Saturday 13 February 2021

Pointing people in the right direction


How's Roger Harrabin's (campaigning against) coverage of the proposed new coal mine in Cumbria going?

Last time we left him having produced 6 separate reports for the BBC News website, all heavily slanted against the new mine. 

He's now up to 8 separate articles in the last month, the latest of which is headlined:

Cumbria coal mine: What is the controversy about?

Obviously, from the headline and the format of the piece, we're meant to take it as an impartial 'explainer'. 

It goes through the motions, beginning with a short 'on one side, on the other side' introduction. 

Then comes a two-paragraph section headlined What is the case for the mine? I've read a few defences of the proposed of mine, some compelling. Roger, however, gives a highly abbreviated take on them, so much so that readers new to the story won't much find much to go on. It's essentially a few gnomic bullet points such as you'd find in an old school revision book. 

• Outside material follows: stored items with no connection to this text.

(** [k_thread] after the two mounts. *)
Lemma boot_nodes_made s fs root d tty_ptr fb_ptr mouse_ptr dt :
  dev_nodes (b_vfs s) fs root d [] -> rtc_get_datetime cmos century = Some dt ->
  exists v' d', (a ← init_tty file_systems tty_ptr DEV_DIR; b ← init_fbdev file_systems fb_ptr DEV_DIR;
      c ← init_mousedev file_systems mouse_ptr DEV_DIR; mret (a, b, c)) s =
      Done ((0, 0, 0), mk_boot (b_devices s ++ [tty0_device; fb0_device; mouse0_device]) v') /\
    dev_nodes v' fs root d' (boot_nodes tty_ptr fb_ptr mouse_ptr) /\ vfs_mounts v' = vfs_mounts (b_vfs s) /\ root_mount v' = root_mount (b_vfs s).
Proof.
  intros H0 Hdt. pose proof (boot_names_valid tty_ptr fb_ptr mouse_ptr) as V. apply Forall_cons in V as [V1 V]. apply Forall_cons in V as [V2 V]. apply Forall_cons in V as [V3 _]. cbn [fst] in V1, V2, V3.
  destruct (node_step 7 [116; 116; 121; 48] tty0_device tty_ptr s fs root d [] dt) as (v1 & d1 & E1 & H1 & M1 & R1); [done..|set_solver|cbn; lia|cbn; lia|done|].
  destruct (node_step 7 [102; 98; 48] fb0_device fb_ptr (mk_boot (b_devices s ++ [tty0_device]) v1) fs root d1 _ dt H1) as (v2 & d2 & E2 & H2 & M2 & R2);
    [done|by apply (bool_decide_unpack _)|cbn; lia|cbn; lia|done|].
  destruct (node_step 10 [109; 111; 117; 115; 101; 48] mouse0_device mouse_ptr (mk_boot ((b_devices s ++ [tty0_device]) ++ [fb0_device]) v2) fs root d2 _ dt H2)
    as (v3 & d3 & E3 & H3 & M3 & R3); [done|by apply (bool_decide_unpack _)|cbn; lia|cbn; lia|done|].
  exists v3, d3. split; [|split; [exact H3|cbn [b_vfs] in *; split; congruence]].
  unfold init_tty, init_fbdev, init_mousedev. rewrite (bind_run _ _ _ _ _ E1). cbn [b_devices] in *. rewrite (bind_run _ _ _ _ _ E2), (bind_run _ _ _ _ _ E3).
  by rewrite <- !app_assoc.
Qed.

(** [k_thread] up to the mount of the root. *)
Lemma files_to_mount disk tty_ptr fb_ptr mouse_ptr devices f f1 r :
  vfs_mount file_systems [47] disk (Some FAT32) (mk_vfs_state [] registered None f) =
    Done (0, mk_vfs_state [root_mi disk r] registered (Some (root_mi disk r)) f1) ->
  k_thread_files disk tty_ptr fb_ptr mouse_ptr (mk_boot devices (mk_vfs_state [] [] None f)) =
    (_ ← on_vfs (vfs_mount file_systems (DEV_DIR ++ [47]) 0 (Some DEVFS));
     a ← init_tty file_systems tty_ptr DEV_DIR; b ← init_fbdev file_systems fb_ptr DEV_DIR;
     c ← init_mousedev file_systems mouse_ptr DEV_DIR; mret (a, b, c))
      (mk_boot devices (mk_vfs_state [root_mi disk r] registered (Some (root_mi disk r)) f1)).
Proof.
  intros E1. unfold k_thread_files. do 4 (erewrite bind_run by reflexivity). cbv beta.
  match goal with |- k_thread_mounts _ _ _ _ _ ?x = _ => change x with (mk_boot devices (mk_vfs_state [] registered None f)) end.
  unfold k_thread_mounts. fold FAT32 DEVFS.
  erewrite bind_run; [|unfold on_vfs; cbn [b_vfs]; rewrite E1; reflexivity]. reflexivity.
Qed.

End Files.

Then comes a more expansive four-paragraph section titled Why do environmentalists oppose it? The points are fleshed out more and become more readily understood. The language changes too, moving from the 'promises' and 'coulds' of the 'For' paragraph to that most telltale of phrases in a BBC report: "points out". What is being 'pointed out' is something that counters one of the three 'For' points. 

By this stage Roger has already tilted the balance of the debate in favour of the mine's opponents, but the 'game of impartiality' is still being played: We've had two sections: one for, one against. 

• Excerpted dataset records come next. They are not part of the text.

(* ===== verification/Shell.v ===== *)
(** * The shell (src/src/prog/shell/src/minishell_functions.c, main.c)

    The functions that take a command line apart work on arrays of bytes; [None] is an access outside
    of an array or of a block.  Every system call is recorded, and what it answers is a function of
    the calls before it, the class [Answers]; [fork] answers once in the parent and once in the child.
    [junk] is what a new heap block holds; freeing a block has no further effect, but a pointer that
    no [malloc] returned must not be freed. *)
From S2P Require Import Prelude CString Vec Rtc Device Pipe FatTypes Fs.
Import CString.Libc.

Definition MAX_ARGS : nat := 64.
Definition MAX_ARGS_LEN : nat := 64.
Definition MAX_PATHS : nat := 64.
Definition MAX_PATHS_LEN : nat := 96.
(** " ,\t" *)
Definition WHITESPACE : list Z := [32; 44; 9; 0].

(** A word of the argument array: a string from [malloc], or what was there. *)
Inductive slot := Str (s : list Z) | Raw (v : Z).

Inductive call :=
| CPrompt | CGets | CPipe | CFork | CWait | CPerror
| CAccess (path : list Z) (mode : Z)
| CDup (fd : Z) | CClose (fd : Z) | COpen (path : list Z) (flags : Z) | CRemove (path : list Z)
| CExecve (path : list Z) (argv : list slot)
| CExit (status : Z).

(** The results of the calls. *)
Class Answers := {
  answer : list call -> call -> Z;
  line : list call -> list Z;
  pipe_fds : list call -> Z * Z;
  PATH : option (list Z)
}.

Section Shell.
Context (junk : nat -> Z).
Definition heap_block (n : nat) : list Z := junk <$> seq 0 n.

(** ** Taking a line apart *)

Definition isBackground (cmd : list Z) : option (Z * list Z) :=
  e ← strchr cmd 0;
  e ← e;
  if e =? 0 then None
  else
    c ← cmd !! Z.to_nat (e - 1);
    if c =? 38 then Some (0, <[Z.to_nat (e - 1) := 0]> cmd) else Some (-1, cmd).

(** The loops that step over spaces, forwards from [first] and backwards from [last]. *)
Fixpoint skip_leading (s : list Z) (first : Z) : option Z :=
  match s with [] => None | c :: s' => if c =? 32 then skip_leading s' (first + 1) else Some first end.
Fixpoint skip_trailing (n : nat) (s : list Z) : option Z :=
  match n with O => None | S n' => c ← s !! n'; if c =? 32 then skip_trailing n' s else Some (Z.of_nat n) end.

(** [malloc(n + 1)], [strncpy] of [n] characters and a terminator. *)
Definition copy_piece (src : list Z) (n : nat) : option (list Z) :=
  b ← strncpy (heap_block (n + 1)) src n; Some (<[n := 0]> b).

(** [get_redirectedIput] ([c] is '<') and [get_redirectedOput] ([c] is '>'): the name, or NULL, and the
    line, which now ends at [c]. *)
Definition get_redirected (c : Z) (cmd_line : list Z) : option (option (list Z) * list Z) :=
  p ← strchr cmd_line c;
  match p with
  | None => Some (None, cmd_line)
  | Some p =>
      let cmd_line := <[Z.to_nat p := 0]> cmd_line in
      let first := Z.to_nat (p + 1) in
      e ← strchr (drop first cmd_line) 0;
      e ← e;
      let last := (first + Z.to_nat e)%nat in
      first ← skip_leading (drop first cmd_line) (Z.of_nat first);
      last ← skip_trailing last cmd_line;
      if last <? first then None
      else name ← copy_piece (drop (Z.to_nat first) cmd_line) (Z.to_nat (last - first)); Some (Some name, cmd_line)
  end.
Definition get_redirectedIput : list Z -> option (option (list Z) * list Z) := get_redirected 60.
Definition get_redirectedOput : list Z -> option (option (list Z) * list Z) := get_redirected 62.

(** [cmds[k] = ..] in a block of [size] bytes. *)
Definition store_cmd (size k : nat) (cmds : list (list Z)) (c : list Z) : option (list (list Z)) :=
  if (8 * (k + 1) <=? size)%nat then Some (cmds ++ [c]) else None.
Fixpoint cmds_loop (fuel : nat) (cmd_line : list Z) (size first : nat) (cmds : list (list Z)) : option (list (list Z)) :=
  match fuel with
  | O => None
  | S f =>
      p ← strchr (drop first cmd_line) 124;
      match p with
      | Some d =>
          c ← copy_piece (drop first cmd_line) (Z.to_nat d);
          cmds ← store_cmd size (length cmds) cmds c;
          cmds_loop f cmd_line size (first + Z.to_nat d + 1) cmds
      | None =>
          nl ← strchr cmd_line 10;
          nl ← nl;
          if nl <? Z.of_nat first then None
          else c ← copy_piece (drop first cmd_line) (Z.to_nat nl - first); store_cmd size (length cmds) cmds c
      end
  end.
Definition get_cmds (cmd_line : list Z) : option (list (list Z)) :=
  n ← strlen cmd_line; cmds_loop (S (length cmd_line)) cmd_line (Z.to_nat n) 0 [].

Definition wasTerminated (cmd : list Z) : option Z :=
  a ← strncmp cmd [101; 120; 105; 116; 0] 4;
  if a =? 0 then Some 1
  else b ← strncmp cmd [113; 117; 105; 116; 0] 4; Some (if b =? 0 then 1 else 0).

(** [argv = malloc(MAX_ARGS)]: room for eight pointers. *)
Definition new_argv : list slot := Raw ∘ junk <$> seq 0 (MAX_ARGS / 8).
(** [argv[k] = malloc(MAX_ARGS_LEN + 1)], [strncpy] of [n] characters and a terminator. *)
Definition store_arg (argv : list slot) (k : nat) (src : list Z) (n : nat) : option (list slot) :=
  b ← strncpy (heap_block (MAX_ARGS_LEN + 1)) src n;
  if (n <=? MAX_ARGS_LEN)%nat && (k <? length argv)%nat then Some (<[k := Str (<[n := 0]> b)]> argv) else None.

Fixpoint args_loop (fuel : nat) (args : list Z) (first number : nat) (argv : list slot) : option (nat * nat * list slot) :=
  match fuel with
  | O => None
  | S f =>
      p ← strpbrk (drop first args) WHITESPACE;
      match p with
      | Some d =>
          if (number <? MAX_ARGS)%nat then
            if d =? 0 then args_loop f args (first + 1) number argv
            else
              argv ← store_arg argv number (drop first args) (Z.to_nat d);
              args_loop f args (first + Z.to_nat d + 1) (number + 1) argv
          else Some (first, number, argv)
      | None => Some (first, number, argv)
      end
  end.
Definition parse_args (args : list Z) : option (list slot) :=
  r ← args_loop (S (length args)) args 0 0 new_argv;
  let '(first, number, argv) := r in
  if (number <? MAX_ARGS)%nat then
    n ← strlen (drop first args);
    if n =? 0 then Some argv else store_arg argv number (drop first args) (Z.to_nat n)
  else Some argv.

(** ** Calls *)

Context `{Answers}.
Abbreviation SM := (M (list call)).

Definition do_call (c : call) : SM Z := fun h => Done (answer h c, h ++ [c]).
Definition do_gets : SM (list Z) := fun h => Done (line h, h ++ [CGets]).

(** The string of an array up to its terminator, as the kernel reads it. *)
Fixpoint to_nul (s : list Z) : option (list Z) :=
  match s with [] => None | c :: s' => if c =? 0 then Some [] else t ← to_nul s'; Some (c :: t) end.

(** [set_redirectedIput], [set_redirectedOput]. *)
Definition set_redirectedIput (iput : option (list Z)) : SM Z :=
  match iput with
  | None => mret (-1)
  | Some name =>
      saved_stdin ← do_call (CDup 0);
      path ← of_option (to_nul name);
      iFID ← do_call (COpen path O_RDONLY);
      if iFID =? -1 then _ ← do_call CPerror; mret (-2)
      else _ ← do_call (CClose 0); _ ← do_call (CDup iFID); _ ← do_call (CClose iFID); mret saved_stdin
  end.
Definition set_redirectedOput (oput : option (list Z)) : SM Z :=
  match oput with
  | None => mret (-1)
  | Some name =>
      saved_stdout ← do_call (CDup 1);
      path ← of_option (to_nul name);
      _ ← do_call (CRemove path);
      oFID ← do_call (COpen path (Z.lor O_WRONLY O_CREAT));
      if oFID =? -1 then _ ← do_call CPerror; mret (-2)
      else _ ← do_call (CClose 1); _ ← do_call (CDup oFID); _ ← do_call (CClose oFID); mret saved_stdout
  end.

(** [strncpy(pathName, dir, n); pathName[n] = '/'; pathName[n + 1] = '\0'; strcat(pathName, cmd)] *)
Definition join_path (pathName dir : list Z) (n : nat) (cmd : list Z) : option (list Z) :=
  b ← strncpy pathName dir n;
  if (n + 1 <? length b)%nat then strcat (<[(n + 1)%nat := 0]> (<[n := 47]> b)) cmd else None.

Definition try_path (pathName : list Z) : SM bool :=
  path ← of_option (to_nul pathName); r ← do_call (CAccess path X_OK); mret (r =? 0).

Fixpoint paths_loop (fuel : nat) (paths : list Z) (number first : nat) (pathName cmd : list Z) : SM (option (list Z)) :=
  match fuel with
  | O => out_of_fuel
  | S f =>
      p ← of_option (strchr (drop first paths) 58);
      match p with
      | Some d =>
          if (number <? MAX_PATHS)%nat then
            pathName ← of_option (join_path pathName (drop first paths) (Z.to_nat d) cmd);
            ok ← try_path pathName;
            if ok : bool then mret (Some pathName)
            else paths_loop f paths (number + 1) (first + Z.to_nat d + 1) pathName cmd
          else mret None
      | None =>
          if (number <? MAX_PATHS)%nat then
            e ← of_option (strchr (drop first paths) 0);
            e ← of_option e;
            pathName ← of_option (join_path pathName (drop first paths) (Z.to_nat e) cmd);
            ok ← try_path pathName;
            mret (if ok : bool then Some pathName else None)
          else mret None
      end
  end.
(** [paths] is NULL without the variable. *)
Definition get_pathName (paths : option (list Z)) (cmd : list Z) : SM (option (list Z)) :=
  paths ← of_option paths;
  paths_loop (S (length paths)) paths 0 0 (heap_block (MAX_PATHS_LEN + MAX_ARGS_LEN + 1)) cmd.

(** ** main.c *)

(** How a command ends: the next one, leaving the loop over the commands, or the end of the process. *)
Inductive flow := Next | Break | Ended.

(** A successful [execve] does not return. *)
Definition run_child (counter number : nat) (fd : Z * Z) (pathName : list Z) (argv : list slot) : SM flow :=
  _ ← (if (1 <? number)%nat then
         if (counter =? 0)%nat then
           _ ← do_call (CClose 1); _ ← do_call (CDup fd.2); _ ← do_call (CClose fd.1); do_call (CClose fd.2)
         else
           _ ← do_call (CClose 0); _ ← do_call (CDup fd.1); _ ← do_call (CClose fd.1); do_call (CClose fd.2)
       else mret 0);
  path ← of_option (to_nul pathName);
  r ← do_call (CExecve path argv);
  if r =? -1 then _ ← do_call CPerror; _ ← do_call (CExit 42); mret Ended else mret Ended.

Next comes a segment headlined Does the UK steel industry need Cumbrian coal? And Roger really goes for it, immediately introducing the question as "controversial" and then saying "few in the industry and prepared to speak publicly." 

This makes the mine's defenders sound dodgy before we even get into the facts of the matter.

Roger then undermines them even further: One of them says the Cumbrian coal would save his firm "some cash", which makes him sound as is he's a miser! And then this same person, "and other industry figures I approached", agree that the Cumbrian coal is "not essential for their business" and apparently favour "clean steel production". 

So, does no one in the steel industry sincerely support the Cumbrian mine? Really???

The next section, What are the alternatives to coal for the steel industry?, is fairer - in that it cites both sides - but again gives more space and the last word to the 'anti-mine' side. 

What about the jobs? brings more 'impartiality', with a short 'pro-mine' point beginning and ending the section (the same point), but features a couples of counter-points in between then says that the local MP supports the mine "and won't discuss the matter with the BBC" - again casting a mine supporter in an unfavourable light. (I think I can guess why the MP won't speak to Roger.)

The last two sections - Are other countries facing the same dilemmas? and So what happens now? - seem to go beyond persuading to the public to appealing to the Johnson government's 'better nature', and to Boris himself. It WILL be embarrassing for the UK if the mine goes ahead because it initiated the global "Powering Past Coal" alliance and Boris's "reputation" is "on the line", so "it's barely conceivable that Boris Johnson, with his reputation on the line, won't find a way of pointing him in the right direction"....cue final sop to 'impartiality'!: ..."whichever way he thinks that is".

Classic Roger Harrabin 'impartiality'.